Cell potency

Cell potency
Pluripotent, embryonic stem cells originate as inner mass cells within a blastocyst. The stem cells can become any tissue in the body, excluding a placenta. Only the morula's cells are totipotent, able to become all tissues and a placenta.

The potency of a cell specifies its differentiation potential, or potential to differentiate into different cell types.[1]



Totipotency is the ability of a single cell to divide and produce all the differentiated cells in an organism, including extraembryonic tissues.[2] Totipotent cells include spores and zygotes. [3] In some organisms, cells can dedifferentiate and regain totipotency. For example, a plant cutting or callus can be used to grow an entire plant.

Human development begins when a sperm fertilizes an egg and creates a single totipotent cell (zygote). In the first hours after fertilization, this cell divides into identical totipotent cells, which can later develop into any of the three germ layers of a human (endoderm, mesoderm, or ectoderm) and into cells of the cytotrophoblast layer or syncytiotrophoblast layer of the placenta. After reaching the 16-cell stage, the totipotent cells of the morula differentiate into cells that will eventually become either the Blastocyst's Inner cell mass or outer trophoblasts. Approximately four days after fertilization and after several cycles of cell division, these totipotent cells begin to specialize. The inner cell mass, the source of embryonic stem cells, is pluripotent, not totipotent.

Research on Caenorhabditis elegans suggests that multiple mechanisms including RNA regulation may play a role in maintaining totipotency at different stages of development in some species.[4]


Human embryonic stem cells
A: Cell colonies that are not yet differentiated.
B: Nerve cell

In cell biology, pluripotency (from the Latin "plurimus" or "very many" and "potentia" or "powered") refers to a stem cell that has the potential to differentiate into any of the three germ layers: endoderm (interior stomach lining, gastrointestinal tract, the lungs), mesoderm (muscle, bone, blood, urogenital), or ectoderm (epidermal tissues and nervous system). [5] Pluripotent stem cells can give rise to any fetal or adult cell type. However, alone they cannot develop into a fetal or adult animal because they lack the potential to contribute to extraembryonic tissue, such as the placenta.

Induced pluripotency

Induced pluripotent stem cells,[6][7] commonly abbreviated as iPS cells are a type of pluripotent stem cell artificially derived from a non-pluripotent cell, typically an adult somatic cell, by inducing a "forced" expression of certain genes.


Multipotent progenitor cells have the potential to give rise to cells from multiple, but a limited number of lineages. An example of a multipotent stem cell is a hematopoietic cell — a blood stem cell that can develop into several types of blood cells, but cannot develop into brain cells or other types of cells. At the end of the long series of cell divisions that form the embryo are cells that are terminally differentiated, or that are considered to be permanently committed to a specific function.

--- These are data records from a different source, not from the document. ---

(** * pep517.wrappers: the frontend side of the PEP 517 hook protocol

    A shallow embedding of [pep517/wrappers.py]: the backend-path validator
    [norm_and_check], the default subprocess runner, the two generator based
    context managers ([tempdir] and [Pep517HookCaller.subprocess_runner]), the
    five hook methods and the invocation routine [_call_hook].

    Python text is a [string]; a [dict] with string keys that is only built
    and read is a [gmap]; a JSON object keeps its insertion order and is an
    association list; [os.environ], which the runner copies, lives in a store
    of dictionaries addressed by location, so that a copy and an alias are
    different things. *)

From Stdlib Require Import ZArith Ascii String List SpecFloat.
From stdpp Require Import base option list strings gmap fin_maps.

Local Open Scope string_scope.
Local Open Scope Z_scope.

#[local] Set Warnings "-register-all".

(** ** JSON values

    What [json.load] produces: [None], [bool], [int], [float], [str], [list]
    and [dict].  An object is the list of its members in insertion order. *)

Inductive json : Type :=
| JNull
| JBool (b : bool)
| JInt (n : Z)
| JFloat (f : spec_float)
| JStr (s : string)
| JArr (items : list json)
| JObj (members : list (string * json)).

(** Python's truth value of a JSON value ([bool(v)]). *)
Definition truthy (v : json) : bool :=
  match v with
  | JNull => false
  | JBool b => b
  | JInt n => negb (n =? 0)
  | JFloat (S754_zero _) => false
  | JFloat _ => true
  | JStr s => negb (String.eqb s "")
  | JArr items => match items with [] => false | _ => true end
  | JObj members => match members with [] => false | _ => true end
  end.

(** [d.get(key)] on the members of an object; [None] when the key is absent. *)
Fixpoint dict_get (members : list (string * json)) (key : string) : option json :=
  match members with
  | [] => None
  | (k, v) :: rest => if String.eqb k key then Some v else dict_get rest key
  end.

(** [d.get(key, dflt)]. *)
Definition dict_get_default (members : list (string * json)) (key : string)
    (dflt : json) : json :=
  match dict_get members key with
  | Some v => v
  | None => dflt
  end.

(** ** Exceptions and outcomes *)

Inductive exn : Type :=
| ValueError (msg : string)
| BackendUnavailable (traceback : json)
| BackendInvalid (backend_name : string) (backend_path : option (list string))
    (message : json)
| UnsupportedOperation (traceback : json)
| CalledProcessError (returncode : Z) (cmd : list string)
| OSError (msg : string)
| KeyError (key : string)
| AttributeError (msg : string)
| UnicodeEncodeError (codec : string)
| RunnerError (msg : string).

Scientists[who?] have long held the opinion that differentiated cells cannot be altered or caused to behave in any way other than the way in which they have been naturally committed. New research, however, has called that assumption into question.[8] In recent stem cell experiments, scientists have been able to persuade blood stem cells to behave like neurons, or brain cells- a process known as transdifferentiation. Scientists now believe that stem cell research could reveal far more vital information about our bodies than was previously known. There is also continuing research to see if it is possible to make multipotent cells into pluripotent cells.

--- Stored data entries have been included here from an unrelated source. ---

(** X13.  For a timestamp after the Apple epoch, [apple_to_unix] is
    exactly [floor(timestamp / 1_000_000_000) + 978307200] unless the
    timestamp lies in the last 16 microseconds of its second: the
    rounding of the two float operations never carries over a multiple of
    [2^(-16)] seconds. *)
Theorem apple_to_unix_exact (ts : Z) :
  0 < ts < 2 ^ 63 ->
  ts mod 1000000000 <= 999984741 ->
  apple_to_unix (Some ts) = Some (ts / 1000000000 + 978307200).
Proof.
  intros Hts Hf.
  change (2 ^ 63) with 9223372036854775808 in Hts.
  assert (Hd : 0 < 1000000000) by lia.
  pose proof (Z.div_mod ts 1000000000 ltac:(lia)) as Hdm.
  pose proof (Z.mod_pos_bound ts 1000000000 Hd) as Hr.
  unfold apple_to_unix.
  assert (Hnz : (ts =? 0) = false) by (apply Z.eqb_neq; lia).
  rewrite Hnz. f_equal.
  set (d := 1000000000) in *. set (k := ts / d) in *.
  set (f := ts mod d) in *.
  assert (Hk : 0 <= k < 17179869184) by (subst d; lia).
  assert (H37 : 2 ^ (53 - 16) = 137438953472) by reflexivity.
  assert (H16 : 2 ^ 16 = 65536) by reflexivity.
  assert (Hpos : forall n, 0 < n -> round64 n = round_pos n).
  { intros n Hn. unfold round64.
    assert (E1 : (n =? 0) = false) by (apply Z.eqb_neq; lia).
    assert (E2 : (0 <? n) = true) by (apply Z.ltb_lt; lia).
    now rewrite E1, E2. }
  unfold true_divide. rewrite (Hpos ts) by lia.
  destruct (@round_pos_grid ts d 16 (k * 65536) ((k + 1) * 65536 - 1))
    as [Px [Hx1 Hx2]];
    [lia | exact Hd | lia | rewrite H37; subst d; lia
     | rewrite H16; subst d; lia |].
  set (x := round_pos ts d) in *. rewrite H16 in Hx1, Hx2.
  unfold float_add_int, APPLE_EPOCH.
  assert (Hn : 0 < fnum x + 978307200 * fden x) by nia.
  rewrite (Hpos _ Hn).
  destruct (@round_pos_grid (fnum x + 978307200 * fden x) (fden x) 16
              ((k + 978307200) * 65536) ((k + 978307200 + 1) * 65536 - 1))
    as [Py [Hy1 Hy2]];
    [exact Hn | exact Px | lia | rewrite H37; nia | rewrite H16; nia |].
  set (y := round_pos _ (fden x)) in *. rewrite H16 in Hy1, Hy2.
  unfold int_of_float.
  assert (Hfy : 0 <= fnum y) by nia.
  rewrite Z.quot_div_nonneg by lia.
  assert (Hq : k + 978307200 <= fnum y / fden y < k + 978307200 + 1).
  { apply div_between; [exact Py|]. nia. }
  lia.
Qed.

The induced pluripotency of somatic cells into undifferentiated iPS cells was originally hailed as the end of the controversial use of embryonic stem cells. However, iPS cells are highly tumorigenic, and, despite advances,[6] were never approved for clinical stage research in the United States. It was recently determined that the somatic expression of combined transcription factors can directly induce other defined somatic cell fates; researchers identified three neural-lineage-specific transcription factors that could directly convert mouse fibroblasts (skin cells) into fully functional neurons.[8] This result challenges the terminal nature of cellular differentiation and the integrity of lineage commitment; and implies that with the proper tools, all cells are totipotent and may form all kinds of tissue.

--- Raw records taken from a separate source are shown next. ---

(** *** Leader reports *)


Lemma elect_spec (m : metadataAPI) (p : partition) (raft : ChangeLeaderOp -> raftResult) :
  (Isr p ∖ {[Leader p]} = ∅ ->
   electNewPartitionLeader m p raft = (Some noISRCandidates, None)) /\
  (forall o, (electNewPartitionLeader m p raft).2 = Some o ->
     clLeader o ∈ Isr p /\ clLeader o <> Leader p /\
     clStream o = Stream p /\ clPartition o = Id p /\
     (forall a, a ∈ Isr p -> a <> Leader p ->
        load (brokerLeaderLoad m) (clLeader o) <= load (brokerLeaderLoad m) a) /\
     (electNewPartitionLeader m p raft).1 =
       match raft o with
       | RaftRefused err => Some {| Code := FailedPrecondition; Msg := errorText err |}
       | RaftFailed err =>
           Some {| Code := Internal; Msg := "Failed to replicate leader change: " +:+ err |}
       | RaftCommitted => None
       end).
Proof.
  unfold electNewPartitionLeader, GetISR, GetLeader. simpl.
  set (candidates := filter _ (elements (Isr p))).
  assert (forall a, a ∈ candidates <-> a ∈ Isr p /\ a <> Leader p) as Hcand.
  { intros a. unfold candidates. rewrite list_elem_of_filter, elem_of_elements. tauto. }
  split.
  - intros Hempty. case_bool_decide; [done|].
    rewrite bool_decide_eq_true_2; [done|].
    destruct candidates as [|a ?]; [done|].
    assert (a ∈ Isr p ∖ {[Leader p]}) as Ha.
    { apply elem_of_difference. rewrite elem_of_singleton. apply Hcand. by left. }
    rewrite Hempty in Ha. by apply elem_of_empty in Ha.
  - intros o. case_bool_decide; [done|]. case_bool_decide; [done|].
    unfold selectPartitionLeader.
    set (lcount := load (brokerLeaderLoad m)).
    set (ordered := Go.SliceStable _ candidates).
    assert (ordered ≡ₚ candidates) as Hperm by apply (SliceStable_perm lcount candidates).
    assert (StronglySorted (fun a b => lcount a <= lcount b) ordered) as Hsorted
      by apply (SliceStable_sorted lcount candidates).
    destruct ordered as [|leader others]; simpl; [done|].
    assert (leader ∈ candidates) as Hin by (rewrite <- Hperm; by left).
    apply Hcand in Hin as [Hisr Hne].
    assert (forall a, a ∈ Isr p -> a <> Leader p -> lcount leader <= lcount a) as Hleast.
    { intros a Ha Hna. assert (a ∈ leader :: others) as Hao.
      { rewrite Hperm. by apply Hcand. }
      apply StronglySorted_inv in Hsorted as [_ Hall]. rewrite Forall_forall in Hall.
      apply elem_of_cons in Hao as [->|Hao]; [lia|by apply Hall]. }
    destruct (raft _) eqn:Hraft; simpl; intros [= <-]; simpl; rewrite Hraft; done.
Qed.


(** A store with one stream of one partition on three brokers. *)
Definition partition0 : partition :=
  {| Stream := "orders"; Id := 0; ReplicationFactor := 3;
     Replicas := ["a"; "b"; "c"]; Isr := {[ "a"; "b"; "c" ]}; Leader := "a";
     LeaderEpoch := 4; Epoch := 4; Paused := false; Readonly := false |}.

Definition oneStream : metadataAPI :=
  set_streams
    {[ "orders" := {| Name := "orders"; Subject := "orders.in";
                      partitions := {[ 0 := partition0 ]};
                      CreationTime := 1; Tombstoned := false |} ]}
    (set_loads {[ "a" := 1; "b" := 1; "c" := 1 ]} {[ "a" := 1 ]} threeBrokers).

Definition reportBy (replica : string) : ReportLeaderOp :=
  {| rlStream := "orders"; rlPartition := 0; rlReplica := replica;
     rlLeader := "a"; rlLeaderEpoch := 4 |}.


Example second_witness_elects :
  let first := ReportLeader oneStream MetadataLeader (reportBy "b") (fun _ => RaftCommitted) in
  let second := ReportLeader first.1.2 MetadataLeader (reportBy "c") (fun _ => RaftCommitted) in
  first.2 = None /\
  exists leader, second.2 = Some {| clStream := "orders"; clPartition := 0; clLeader := leader |}
                 /\ (leader = "b" \/ leader = "c").
Proof. vm_compute. split; [done|]. eexists. split; [done|]. auto. Qed.

(** *** The epoch fence *)

Lemma GetPartition_store (m : metadataAPI) (s : string) (id : Z) (p p' : partition) :
  GetPartition m s id = Some p ->
  GetPartition (storePartition m s id p') s id = Some p'.
Proof.
  unfold GetPartition, storePartition. simpl. rewrite lookup_alter_eq.
  destruct (streams m !! s); simpl; [|done]. intros _. by rewrite lookup_insert_eq.
Qed.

An extremely rich source for mesenchymal stem cells is the developing tooth bud of the mandibular third molar. The stem cells eventually form enamel (ectoderm), dentin, dental pulp, blood vessels, and nervous tissues, including a minimum of 29 different unique end organs[citation needed]. Because of extreme ease in collection at 8–10 years of age before calcification and minimal to no morbidity will probably constitute a major source for personal banking, research and multiple therapies. These stem cells have been shown capable of producing hepatocytes[citation needed].


In biology, oligopotency is the ability of progenitor cells to differentiate into a few cell types. It is a degree of potency. Examples of oligopotent stem cells are the lymphoid or myeloid stem cells.[1] Examples of progenitor cells are Vascular Stem Cells which have the capacity to become both Endothelial or smooth muscle cells.


In cell biology, a unipotent cell is one that has the capacity to develop/differentiate into only one type of tissue/cell type. The most common of these in humans are skin cells. This cell has a unique property: self-renewal. This property distinguishes it from most other terminally differentiated non-stem cells. Hepatocytes, which constitute most of the Cytoplasmic mass of the human liver, are unipotent. The liver's ability to regenerate from as little as 25% of its original mass is attributed to this property.[9] A close synonym for unipotent cell is precursor cell.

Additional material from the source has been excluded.